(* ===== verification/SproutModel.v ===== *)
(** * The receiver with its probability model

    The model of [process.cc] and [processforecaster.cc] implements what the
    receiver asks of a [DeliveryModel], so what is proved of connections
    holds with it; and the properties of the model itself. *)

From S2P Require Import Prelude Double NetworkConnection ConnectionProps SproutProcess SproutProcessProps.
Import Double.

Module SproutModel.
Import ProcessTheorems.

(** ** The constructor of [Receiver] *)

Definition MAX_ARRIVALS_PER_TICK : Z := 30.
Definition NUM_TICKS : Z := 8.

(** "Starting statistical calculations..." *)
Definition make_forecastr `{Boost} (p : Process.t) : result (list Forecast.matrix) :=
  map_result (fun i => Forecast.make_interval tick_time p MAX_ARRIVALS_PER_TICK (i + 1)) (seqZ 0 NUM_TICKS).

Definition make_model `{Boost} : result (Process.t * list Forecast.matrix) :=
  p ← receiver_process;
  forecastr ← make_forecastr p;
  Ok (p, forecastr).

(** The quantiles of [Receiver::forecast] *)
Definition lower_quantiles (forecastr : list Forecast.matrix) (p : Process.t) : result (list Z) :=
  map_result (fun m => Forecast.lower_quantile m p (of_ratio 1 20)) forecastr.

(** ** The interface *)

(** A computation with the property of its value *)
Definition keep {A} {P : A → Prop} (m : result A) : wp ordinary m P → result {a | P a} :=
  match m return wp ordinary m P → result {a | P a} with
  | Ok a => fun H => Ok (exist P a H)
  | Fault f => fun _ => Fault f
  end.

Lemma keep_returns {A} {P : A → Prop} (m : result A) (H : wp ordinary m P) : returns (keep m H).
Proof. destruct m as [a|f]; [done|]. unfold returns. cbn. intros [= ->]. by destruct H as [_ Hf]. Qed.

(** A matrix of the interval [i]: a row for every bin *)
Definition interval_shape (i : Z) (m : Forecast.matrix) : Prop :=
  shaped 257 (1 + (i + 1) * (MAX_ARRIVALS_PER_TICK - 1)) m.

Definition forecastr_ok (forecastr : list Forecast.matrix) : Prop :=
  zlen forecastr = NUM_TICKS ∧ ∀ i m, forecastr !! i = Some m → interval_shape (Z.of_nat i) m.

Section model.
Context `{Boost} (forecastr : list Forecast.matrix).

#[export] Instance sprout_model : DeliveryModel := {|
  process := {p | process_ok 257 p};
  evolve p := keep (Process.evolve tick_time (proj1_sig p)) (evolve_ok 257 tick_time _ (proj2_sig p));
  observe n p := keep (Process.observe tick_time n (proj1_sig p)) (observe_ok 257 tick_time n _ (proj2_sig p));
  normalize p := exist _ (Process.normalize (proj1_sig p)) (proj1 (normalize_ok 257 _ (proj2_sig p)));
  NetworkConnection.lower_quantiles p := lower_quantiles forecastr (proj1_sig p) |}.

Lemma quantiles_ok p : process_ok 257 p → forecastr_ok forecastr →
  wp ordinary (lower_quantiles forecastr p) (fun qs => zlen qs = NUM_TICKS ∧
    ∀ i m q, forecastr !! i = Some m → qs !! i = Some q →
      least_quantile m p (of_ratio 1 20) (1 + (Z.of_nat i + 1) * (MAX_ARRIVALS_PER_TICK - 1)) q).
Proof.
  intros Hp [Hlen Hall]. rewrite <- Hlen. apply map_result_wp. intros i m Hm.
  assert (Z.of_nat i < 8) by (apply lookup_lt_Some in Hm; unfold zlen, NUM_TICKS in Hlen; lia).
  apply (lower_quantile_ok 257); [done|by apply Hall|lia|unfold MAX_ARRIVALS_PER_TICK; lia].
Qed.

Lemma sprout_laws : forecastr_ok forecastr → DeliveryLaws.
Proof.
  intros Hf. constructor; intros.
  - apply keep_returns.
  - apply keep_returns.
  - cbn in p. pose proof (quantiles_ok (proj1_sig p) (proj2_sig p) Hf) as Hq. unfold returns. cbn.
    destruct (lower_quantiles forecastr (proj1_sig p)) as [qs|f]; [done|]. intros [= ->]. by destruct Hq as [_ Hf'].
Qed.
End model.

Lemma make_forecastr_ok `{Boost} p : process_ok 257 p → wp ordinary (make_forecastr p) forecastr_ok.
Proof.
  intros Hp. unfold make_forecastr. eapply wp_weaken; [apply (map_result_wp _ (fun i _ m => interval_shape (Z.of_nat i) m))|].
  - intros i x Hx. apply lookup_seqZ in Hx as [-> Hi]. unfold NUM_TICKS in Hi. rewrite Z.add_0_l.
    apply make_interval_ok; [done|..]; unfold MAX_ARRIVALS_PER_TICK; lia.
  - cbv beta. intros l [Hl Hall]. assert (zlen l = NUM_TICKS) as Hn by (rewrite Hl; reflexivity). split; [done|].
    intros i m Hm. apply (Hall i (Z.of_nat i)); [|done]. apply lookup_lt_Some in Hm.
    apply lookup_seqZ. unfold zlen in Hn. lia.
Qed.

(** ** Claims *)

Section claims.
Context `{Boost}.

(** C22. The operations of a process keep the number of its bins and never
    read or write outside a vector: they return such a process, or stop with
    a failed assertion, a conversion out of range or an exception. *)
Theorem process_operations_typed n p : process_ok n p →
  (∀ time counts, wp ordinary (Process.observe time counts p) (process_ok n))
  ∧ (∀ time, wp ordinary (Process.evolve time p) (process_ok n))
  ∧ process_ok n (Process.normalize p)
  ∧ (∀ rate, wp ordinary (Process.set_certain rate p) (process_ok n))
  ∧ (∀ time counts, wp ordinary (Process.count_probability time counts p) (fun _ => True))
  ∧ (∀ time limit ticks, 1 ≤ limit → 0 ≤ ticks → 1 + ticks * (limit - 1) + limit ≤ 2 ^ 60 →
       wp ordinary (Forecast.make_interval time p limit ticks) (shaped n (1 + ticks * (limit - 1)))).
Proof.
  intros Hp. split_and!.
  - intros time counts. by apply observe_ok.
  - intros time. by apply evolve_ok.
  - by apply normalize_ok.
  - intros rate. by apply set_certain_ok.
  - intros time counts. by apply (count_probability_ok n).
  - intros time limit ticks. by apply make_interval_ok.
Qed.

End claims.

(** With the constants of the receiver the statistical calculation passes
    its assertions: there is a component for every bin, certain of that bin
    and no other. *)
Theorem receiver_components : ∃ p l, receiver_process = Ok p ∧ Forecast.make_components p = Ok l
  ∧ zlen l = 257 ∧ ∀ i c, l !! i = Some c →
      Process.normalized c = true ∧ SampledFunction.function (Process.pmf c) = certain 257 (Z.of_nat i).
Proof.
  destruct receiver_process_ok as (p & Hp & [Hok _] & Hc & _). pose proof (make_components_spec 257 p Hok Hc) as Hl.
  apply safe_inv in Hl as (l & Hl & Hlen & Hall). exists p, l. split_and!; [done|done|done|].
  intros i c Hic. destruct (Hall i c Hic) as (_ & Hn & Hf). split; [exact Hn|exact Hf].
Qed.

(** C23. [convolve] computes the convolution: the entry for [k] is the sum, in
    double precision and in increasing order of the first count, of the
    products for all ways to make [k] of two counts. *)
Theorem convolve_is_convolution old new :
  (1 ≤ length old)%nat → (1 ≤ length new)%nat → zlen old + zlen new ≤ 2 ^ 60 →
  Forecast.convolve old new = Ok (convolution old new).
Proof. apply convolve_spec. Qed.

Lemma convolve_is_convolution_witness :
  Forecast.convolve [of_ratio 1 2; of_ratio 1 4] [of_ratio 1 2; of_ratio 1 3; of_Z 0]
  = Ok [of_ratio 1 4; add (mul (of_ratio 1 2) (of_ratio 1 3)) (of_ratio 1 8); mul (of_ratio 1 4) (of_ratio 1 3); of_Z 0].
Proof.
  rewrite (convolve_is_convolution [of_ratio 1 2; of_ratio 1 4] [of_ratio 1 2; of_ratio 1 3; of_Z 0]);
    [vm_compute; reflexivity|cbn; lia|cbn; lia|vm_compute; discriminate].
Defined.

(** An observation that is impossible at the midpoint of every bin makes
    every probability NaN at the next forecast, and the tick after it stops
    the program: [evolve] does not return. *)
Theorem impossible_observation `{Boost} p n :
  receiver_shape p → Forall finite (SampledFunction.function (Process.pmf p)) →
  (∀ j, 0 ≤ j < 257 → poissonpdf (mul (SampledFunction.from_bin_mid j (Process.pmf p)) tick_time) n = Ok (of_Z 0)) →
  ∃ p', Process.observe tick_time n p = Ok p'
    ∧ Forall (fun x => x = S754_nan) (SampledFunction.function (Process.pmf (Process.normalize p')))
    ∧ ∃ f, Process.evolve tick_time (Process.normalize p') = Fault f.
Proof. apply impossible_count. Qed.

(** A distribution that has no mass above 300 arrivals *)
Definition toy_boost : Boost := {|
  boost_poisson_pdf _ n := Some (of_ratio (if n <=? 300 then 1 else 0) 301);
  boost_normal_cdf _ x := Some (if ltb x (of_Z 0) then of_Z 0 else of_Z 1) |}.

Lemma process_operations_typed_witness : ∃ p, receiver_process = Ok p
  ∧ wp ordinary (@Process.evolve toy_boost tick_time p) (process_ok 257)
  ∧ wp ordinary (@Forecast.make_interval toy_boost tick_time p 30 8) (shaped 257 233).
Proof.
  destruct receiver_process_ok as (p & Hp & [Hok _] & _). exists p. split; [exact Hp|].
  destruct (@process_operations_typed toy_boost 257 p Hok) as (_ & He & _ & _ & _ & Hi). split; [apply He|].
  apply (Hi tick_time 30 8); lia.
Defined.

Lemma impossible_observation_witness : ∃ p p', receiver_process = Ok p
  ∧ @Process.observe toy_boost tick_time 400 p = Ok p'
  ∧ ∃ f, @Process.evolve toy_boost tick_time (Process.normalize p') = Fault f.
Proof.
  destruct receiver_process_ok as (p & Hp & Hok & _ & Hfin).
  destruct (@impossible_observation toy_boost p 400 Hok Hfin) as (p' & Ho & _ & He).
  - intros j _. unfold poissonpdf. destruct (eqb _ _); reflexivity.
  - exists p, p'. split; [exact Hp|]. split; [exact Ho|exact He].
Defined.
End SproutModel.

▶ **Aim of the exercise**:
Of the lines above, retype only those from the line containing "Module SproutModel." through the line containing "(** The quantiles of [Receiver::forecast] *)", including both, exactly.

▶ **Exercise output**:
Module SproutModel.
Import ProcessTheorems.

(** ** The constructor of [Receiver] *)

Definition MAX_ARRIVALS_PER_TICK : Z := 30.
Definition NUM_TICKS : Z := 8.

(** "Starting statistical calculations..." *)
Definition make_forecastr `{Boost} (p : Process.t) : result (list Forecast.matrix) :=
  map_result (fun i => Forecast.make_interval tick_time p MAX_ARRIVALS_PER_TICK (i + 1)) (seqZ 0 NUM_TICKS).

Definition make_model `{Boost} : result (Process.t * list Forecast.matrix) :=
  p ← receiver_process;
  forecastr ← make_forecastr p;
  Ok (p, forecastr).

(** The quantiles of [Receiver::forecast] *)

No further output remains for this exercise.